Task to carry out
From the entries below, output the line with "let mine := List.filter" and each following line up to and including the line with "destruct (in_segment seg", exactly as written.
:::::
Lemma select_item_picked sel item output n : select_item sel item output n =
  match picked sel item with Ok (l, k) => Ok (output ++ l, n + k) | Err r => Err r end.
Proof.
  unfold picked, select_item. destruct (match filter sel with Some f => _ | None => _ end); [|by rewrite app_nil_r, Z.add_0_r|done].
  destruct (count_only sel); [by rewrite app_nil_r, Z.add_0_l|]. destruct (projection sel) as [p|]; [|done]. by destruct (apply_projection _ _ _) as [projected []].
Qed.

Fixpoint picks (sel : Selection) (items : list AttributeMap) : expected (list AttributeMap * Z) ApiResult :=
  match items with
  | [] => Ok ([], 0)
  | item :: items' =>
      match picked sel item with
      | Err r => Err r
      | Ok (l, k) => match picks sel items' with Ok (l', k') => Ok (l ++ l', k + k') | Err r => Err r end
      end
  end.

Lemma scan_loop_picks sel seg key expired page : forall output n s, scan_loop sel seg key expired page output n s =
  let mine := List.filter (fun i => in_segment seg (key i)) page in
  match picks sel (List.filter (fun i => negb (expired i)) mine) with Ok (l, k) => Ok (output ++ l, n + k, s + len mine) | Err r => Err r end.
Proof.
  induction page as [|i page IH]; intros output n s; cbn [scan_loop List.filter picks]; [by rewrite app_nil_r, !Z.add_0_r|].
  destruct (in_segment seg (key i)); cbn [negb List.filter]; [|apply IH]. destruct (expired i); cbn [negb picks].
  - rewrite IH. cbn zeta. destruct (picks _ _) as [[l k]|]; [|done]. rewrite len_cons. do 2 f_equal. lia.
  - rewrite select_item_picked. destruct (picked sel i) as [[l k]|]; [|done]. rewrite IH. cbn zeta. destruct (picks _ _) as [[l' k']|]; [|done].
    rewrite len_cons, app_assoc. do 2 f_equal; [f_equal; lia|lia].
Qed.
:::::
Task solution
  let mine := List.filter (fun i => in_segment seg (key i)) page in
  match picks sel (List.filter (fun i => negb (expired i)) mine) with Ok (l, k) => Ok (output ++ l, n + k, s + len mine) | Err r => Err r end.
Proof.
  induction page as [|i page IH]; intros output n s; cbn [scan_loop List.filter picks]; [by rewrite app_nil_r, !Z.add_0_r|].
  destruct (in_segment seg (key i)); cbn [negb List.filter]; [|apply IH]. destruct (expired i); cbn [negb picks].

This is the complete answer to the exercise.